Silver, chairman of the Assembly subcommittee on food products, which deals with all aspects of kosher law enforcement in the state, was chairman for the hearing which extended over a 10-hour period last Thursday at the legislative office building here.

The hearing was a joint one of the Assembly and the State Senate. The co-chairperson was Sen Carol Berman (D. Nassau), the ranking member of the State Senate’s Consumer Protection Committee.

Silver said, in advance of the investigative hearing, that “we don’t believe that the production costs can account for the great disparity in the price between kosher and non-kosher chickens. With Passover coming up in less than a month, we want to know why kosher poultry prices are so high.”

He added that wholesale kosher chicken prices are nearly double the cost of non-kosher chickens, declaring that the price for wholesale kosher poultry was 98 cents a pound and non-kosher poultry sold for 45 cents a pound or less in the area.

EVIDENCE OF PRICE FIXING

Silver told the Jewish Telegraphic Agency that evidence of a pattern of price-fixing for kosher products, both Passover and year-round, had emerged from the 10-hour hearing and that the testimony was being turned over to the State Attorney General for study and appropriate action. He said a representative of the Attorney General’s office had been present during the hearing.

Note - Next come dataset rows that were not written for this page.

(* ===== verification/UnitsFloat.v ===== *)
(** * Gigabyte seconds are numbers

    The floating-point computation of [GigabyteSeconds] neither overflows nor
    divides by zero: whatever the memory and the duration, its result is finite,
    so that it can be written into a document. *)
From Stdlib Require Import Floats.SpecFloat.
From S2P Require Export Units.

Local Open Scope Z_scope.

(** A finite number with a mantissa of at most [d] bits and an exponent of at most [e]. *)
Definition sized (d e : Z) (f : spec_float) : Prop :=
  match f with
  | S754_zero _ => True
  | S754_finite _ m x => Zpos m < 2 ^ d /\ x <= e
  | _ => False
  end.

Lemma sized_mono d e d' e' f : 0 <= d <= d' -> e <= e' -> sized d e f -> sized d' e' f.
Proof.
  intros Hd He. destruct f as [| | |s m x]; try done. intros [Hm Hx]. split; [|lia].
  pose proof (Z.pow_le_mono_r 2 d d' ltac:(lia) ltac:(lia)). lia.
Qed.

Lemma digits2_pos_size p : digits2_pos p = Pos.size p.
Proof. induction p as [p IH|p IH|]; cbn; by rewrite ?IH. Qed.

Lemma Zdigits2_le m d : 0 <= d -> 0 <= m < 2 ^ d -> 0 <= Zdigits2 m <= d.
Proof.
  intros Hd Hm. destruct m as [|p|p]; cbn; [lia| |lia]. split; [lia|].
  rewrite digits2_pos_size. pose proof (Pos.size_le p) as Hs.
  destruct (Z.le_gt_cases (Zpos (Pos.size p)) d) as [|Hgt]; [done|exfalso].
  assert (Hz : 2 ^ Zpos (Pos.size p) <= 2 * Zpos p) by (rewrite <- Pos2Z.inj_pow; lia).
  pose proof (Z.pow_le_mono_r 2 (d + 1) (Zpos (Pos.size p)) ltac:(lia) ltac:(lia)) as Hp.
  rewrite Z.pow_add_r in Hp by lia. lia.
Qed.

Lemma Zdigits2_gt p : Zpos p < 2 ^ Zdigits2 (Zpos p).
Proof. cbn. rewrite digits2_pos_size, <- Pos2Z.inj_pow. pose proof (Pos.size_gt p). lia. Qed.

Lemma shr_1_le r : 0 <= shr_m r -> 0 <= shr_m (shr_1 r) <= shr_m r.
Proof. destruct r as [[|[p|p|]|p] b c]; cbn; lia. Qed.

Lemma iter_shr_le n r : 0 <= shr_m r -> 0 <= shr_m (SpecFloat.iter_pos shr_1 n r) <= shr_m r.
Proof.
  revert r. induction n as [n IH|n IH|]; intros r Hr; cbn; [| |by apply shr_1_le].
  - pose proof (shr_1_le r Hr). pose proof (IH (shr_1 r) ltac:(lia)).
    pose proof (IH (SpecFloat.iter_pos shr_1 n (shr_1 r)) ltac:(lia)). lia.
  - pose proof (IH r ltac:(lia)). pose proof (IH (SpecFloat.iter_pos shr_1 n r) ltac:(lia)). lia.
Qed.

Lemma shr_record_of_loc_m m l : shr_m (shr_record_of_loc m l) = m.
Proof. by destruct l as [|[]]. Qed.

(** Shifting to the right does not increase the mantissa, and the exponent by no more than the bits that do not fit. *)
Lemma shr_fexp_spec m e l d b :
  53 <= d -> 0 <= m < 2 ^ d -> 0 <= b -> e <= b ->
  let '(r, e') := shr_fexp 53 1024 m e l in 0 <= shr_m r <= m /\ e' <= b + (d - 53).
Proof.
  intros Hd Hm Hb He. unfold shr_fexp. pose proof (Zdigits2_le m d ltac:(lia) Hm) as Hdig.
  pose proof (shr_record_of_loc_m m l) as Hr. set (r := shr_record_of_loc m l) in *.
  destruct (fexp 53 1024 (Zdigits2 m + e) - e) as [|n|n] eqn:Hn; cbn [shr]; [lia| |lia].
  split; [rewrite <- Hr; apply iter_shr_le; lia|]. unfold fexp, SpecFloat.emin in Hn. lia.
Qed.

Lemma round_nearest_even_le m l : m <= round_nearest_even m l <= m + 1.
Proof. destruct l as [|[]]; cbn; try destruct (Z.even m); lia. Qed.

Lemma round_aux_sized s m e l d b :
  53 <= d -> 0 <= m < 2 ^ d -> 0 <= b -> e <= b -> b + 2 * d <= 1076 ->
  sized (d + 1) (b + 2 * d - 105) (binary_round_aux 53 1024 s m e l).
Proof.
  intros Hd Hm Hb He Hbd. unfold binary_round_aux.
  pose proof (shr_fexp_spec m e l d b Hd Hm Hb He) as H1.
  destruct (shr_fexp 53 1024 m e l) as [r1 e1]. destruct H1 as [H1 He1].
  pose proof (round_nearest_even_le (shr_m r1) (loc_of_shr_record r1)) as Hr.
  set (m2 := round_nearest_even _ _) in *.
  assert (Hm2 : 0 <= m2 < 2 ^ (d + 1)).
  { rewrite Z.pow_add_r by lia. pose proof (Z.pow_le_mono_r 2 1 d ltac:(lia) ltac:(lia)). lia. }
  pose proof (shr_fexp_spec m2 e1 loc_Exact (d + 1) (b + (d - 53)) ltac:(lia) Hm2 ltac:(lia) He1) as H2.
  destruct (shr_fexp 53 1024 m2 e1 loc_Exact) as [r2 e2]. destruct H2 as [H2 He2].
  destruct (shr_m r2) as [|p|p]; [done| |lia].
  destruct (Z.leb_spec e2 (1024 - 53)); [|lia]. cbn. lia.
Qed.

Lemma iter_xO p n : Zpos (Pos.iter xO p n) = Zpos p * 2 ^ Zpos n.
Proof.
  rewrite <- Pos2Z.inj_pow, <- Pos2Z.inj_mul. f_equal.
  induction n as [|n IH] using Pos.peano_ind; [cbn; lia|].
  rewrite Pos.iter_succ, IH, Pos.pow_succ_r. lia.
Qed.

Lemma normalize_sized z d s :
  53 <= d <= 500 -> Z.abs z < 2 ^ d -> sized (d + 1) (2 * d - 105) (binary_normalize 53 1024 z 0 s).
Proof.
  intros Hd Hz.
  assert (Hround : forall s p, Zpos p < 2 ^ d -> sized (d + 1) (2 * d - 105) (binary_round 53 1024 s p 0)).
  { intros s0 p Hp. unfold binary_round, shl_align.
    pose proof (Zdigits2_gt p) as Hgt. cbn [Zdigits2] in Hgt.
    destruct (fexp 53 1024 (Zpos (digits2_pos p) + 0) - 0) as [|n|n] eqn:Hn;
      [by apply (round_aux_sized _ _ _ _ d 0); lia..|].
    apply (round_aux_sized _ _ _ _ d 0); try lia. split; [lia|]. rewrite iter_xO.
    unfold fexp, SpecFloat.emin in Hn.
    assert (Zpos p * 2 ^ Zpos n < 2 ^ (Zpos (digits2_pos p) + Zpos n)).
    { rewrite Z.pow_add_r by lia. apply Z.mul_lt_mono_pos_r; [|lia]. apply Z.pow_pos_nonneg; lia. }
    pose proof (Z.pow_le_mono_r 2 (Zpos (digits2_pos p) + Zpos n) d ltac:(lia) ltac:(lia)). lia. }
  destruct z as [|p|p]; cbn [binary_normalize]; [done|apply Hround; lia|apply Hround; lia].
Qed.

Lemma mul_sized d1 e1 d2 e2 f g :
  0 <= d1 -> 0 <= d2 -> 0 <= e1 -> 0 <= e2 -> 53 <= d1 + d2 -> e1 + e2 + 2 * (d1 + d2) <= 1076 ->
  sized d1 e1 f -> sized d2 e2 g ->
  sized (d1 + d2 + 1) (e1 + e2 + 2 * (d1 + d2) - 105) (f_mul f g).
Proof.
  intros ????? Hb Hf Hg. unfold f_mul. destruct f as [| | |s m x]; try done; [by destruct g|].
  destruct g as [| | |t n y]; try done. destruct Hf as [Hm Hx], Hg as [Hn Hy]. cbn [SFmul].
  apply round_aux_sized; try lia. split; [lia|]. rewrite Pos2Z.inj_mul, Z.pow_add_r by lia.
  apply Z.mul_lt_mono_nonneg; lia.
Qed.

(** A divisor with a mantissa of 53 bits and an exponent of at least [- k]. *)
Lemma div_sized d e k t n y f :
  106 <= d -> 0 <= e -> 0 <= k -> Zpos n < 2 ^ 53 -> - k <= y -> e + k + 2 * d <= 1076 ->
  sized d e f -> sized (d + 1) (e + k + 2 * d - 105) (f_div f (S754_finite t n y)).
Proof.
  intros Hd He Hk Hn Hy Hb Hf. unfold f_div. destruct f as [| | |s m x]; try done.
  destruct Hf as [Hm Hx]. cbn [SFdiv]. unfold SFdiv_core_binary.
  pose proof (Zdigits2_le (Zpos n) 53 ltac:(lia) ltac:(lia)) as Hdn.
  pose proof (Zdigits2_gt m) as Hgm. assert (0 < Zdigits2 (Zpos m)) by (cbn; lia).
  set (dm := Zdigits2 (Zpos m)) in *. set (dn := Zdigits2 (Zpos n)) in *.
  set (e' := Z.min (fexp 53 1024 (dm + x - (dn + y))) (x - y)).
  set (m' := match x - y - e' with 0 => Zpos m | Zpos _ => Z.shiftl (Zpos m) (x - y - e') | Zneg _ => 0 end).
  assert (Hm' : 0 <= m' < 2 ^ d).
  { unfold m'. destruct (x - y - e') as [|q|q] eqn:Hq; [lia| |lia]. rewrite Z.shiftl_mul_pow2 by lia.
    split; [lia|].
    assert (Zpos m * 2 ^ Zpos q < 2 ^ (dm + Zpos q)).
    { rewrite Z.pow_add_r by lia. apply Z.mul_lt_mono_pos_r; [|lia]. apply Z.pow_pos_nonneg; lia. }
    unfold e', fexp, SpecFloat.emin in Hq.
    pose proof (Z.pow_le_mono_r 2 (dm + Zpos q) d ltac:(lia) ltac:(lia)). lia. }
  pose proof (Z_div_mod m' (Zpos n) ltac:(lia)) as Hdiv. destruct (Z.div_eucl m' (Zpos n)) as [q r].
  replace (e + k + 2 * d - 105) with ((e + k) + 2 * d - 105) by lia.
  apply round_aux_sized; try lia.
  destruct Hdiv as [Hdiv Hr]. nia.
Qed.

Lemma Ceil_sized d e f : 53 <= d <= 500 -> sized d e f -> sized (d + 1) (Z.max e (2 * d - 105)) (Ceil f).
Proof.
  intros Hd Hf. destruct f as [| | |s m x]; try done. cbn [Ceil].
  destruct (Z.leb_spec 0 x) as [Hx|Hx]; [by eapply sized_mono; [..|exact Hf]; lia|].
  eapply sized_mono; [..|apply (normalize_sized _ d)]; try lia. destruct Hf as [Hm _].
  pose proof (Z.pow_pos_nonneg 2 (- x) ltac:(lia) ltac:(lia)) as Hp.
  rewrite Z.abs_opp. set (z := if s then Zpos m else Zneg m).
  pose proof (Z.div_mod z (2 ^ - x) ltac:(lia)) as Hdm. pose proof (Z.mod_pos_bound z (2 ^ - x) Hp).
  destruct s; cbn in z; subst z; nia.
Qed.

Lemma float64_sized z : Z.abs z < 2 ^ 64 -> sized 65 23 (float64 z).
Proof. intros. by apply (normalize_sized z 64). Qed.

Lemma quanta_sized duration : Z.abs duration < 2 ^ 64 -> sized 109 318 (quanta duration).
Proof.
  intros Hd. unfold quanta. apply (Ceil_sized 108 318); [lia|].
  set (million := float64 1000000). vm_compute in million. set (hundred := float64 100). vm_compute in hundred.
  apply (div_sized 107 163 46); try lia. apply (div_sized 106 23 33); try lia.
  eapply sized_mono; [..|by apply float64_sized]; lia.
Qed.

Lemma GigabyteSeconds_sized memory duration :
  0 <= memory < 2 ^ 64 -> - 2 ^ 63 <= duration < 2 ^ 63 -> sized 176 868 (GigabyteSeconds memory duration).
Proof.
  intros Hm Hd. unfold GigabyteSeconds. set (divisor := float64 10240). vm_compute in divisor.
  assert (Hmem : 0 <= memory / Megabyte < 2 ^ 64).
  { assert (1 <= Megabyte) by done.
    split; [apply Z.div_pos; lia|]. apply Z.le_lt_trans with memory; [|lia]. apply Z.div_le_upper_bound; nia. }
  apply (div_sized 175 584 39); try lia. apply (mul_sized 65 23 109 318); try lia.
  - apply float64_sized. lia.
  - apply quanta_sized. lia.
Qed.

(** The gigabyte seconds of an activation are a finite number, neither infinite nor not a number, for
    every size of memory and every duration, negative ones included. *)
Theorem GigabyteSeconds_finite memory duration :
  0 <= memory < 2 ^ 64 -> - 2 ^ 63 <= duration < 2 ^ 63 ->
  match GigabyteSeconds memory duration with
  | S754_zero _ | S754_finite _ _ _ => True
  | S754_infinity _ | S754_nan => False
  end.
Proof. intros Hm Hd. pose proof (GigabyteSeconds_sized memory duration Hm Hd). by destruct (GigabyteSeconds _ _). Qed.

(** The largest memory and the longest duration; a clock that went back. *)
Lemma GigabyteSeconds_finite_witness :
  (match GigabyteSeconds (2 ^ 64 - 1) (2 ^ 63 - 1) with S754_finite false _ _ => True | _ => False end) /\
  (match GigabyteSeconds Megabyte (- 1) with
   | S754_zero _ | S754_finite _ _ _ => True
   | S754_infinity _ | S754_nan => False
   end).
Proof.
  split; [vm_compute; exact I|].
  exact (GigabyteSeconds_finite Megabyte (- 1) ltac:(split; [discriminate|reflexivity])
    ltac:(split; [discriminate|reflexivity])).
Defined.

Silver said that Murray Katz, president of Empire Poultry Company, the largest producer of kosher poultry in the United States, had been scheduled to appear as a witness but that he chose not to testify. Sidney Weingarten, Katz’s attorney, took the stand when Katz was called to testify and told the hearing that, “on advice of counsel, Mr. Katz will not testify” at the hearing.

Silver said witnesses could not be compelled to testify or penalized for not testifying because the investigation had no power to issue subpoenas.

Harvey Potkin, a former vice president of Falls Chicken Company of Woodridge, New York, who became a vice president of Hebrew National Company when Hebrew National acquired the Woodridge firm, testified that Empire Poultry had settled with the Falls firm an anti-trust suit, claiming restraint of trade in kosher chicken distribution by Empire. Silver said Potkin also testified that Empire paid $300,000 in an out-of-court settlement with Falls.

Silver said that Katz had come to the hearing to testify but had left the room after listening to Potkin’s testimony of restraint of trade charges against Empire. Silver said that when, on the assumption Katz was still present, he had called Katz to the witness stand, Katz’ attorney took the stand to announce Katz would not testify.

Silver told the JTA that the Thursday hearing was “the opening gun” of a legislative effort to help protect the consumer of kosher products in the state against price gouging.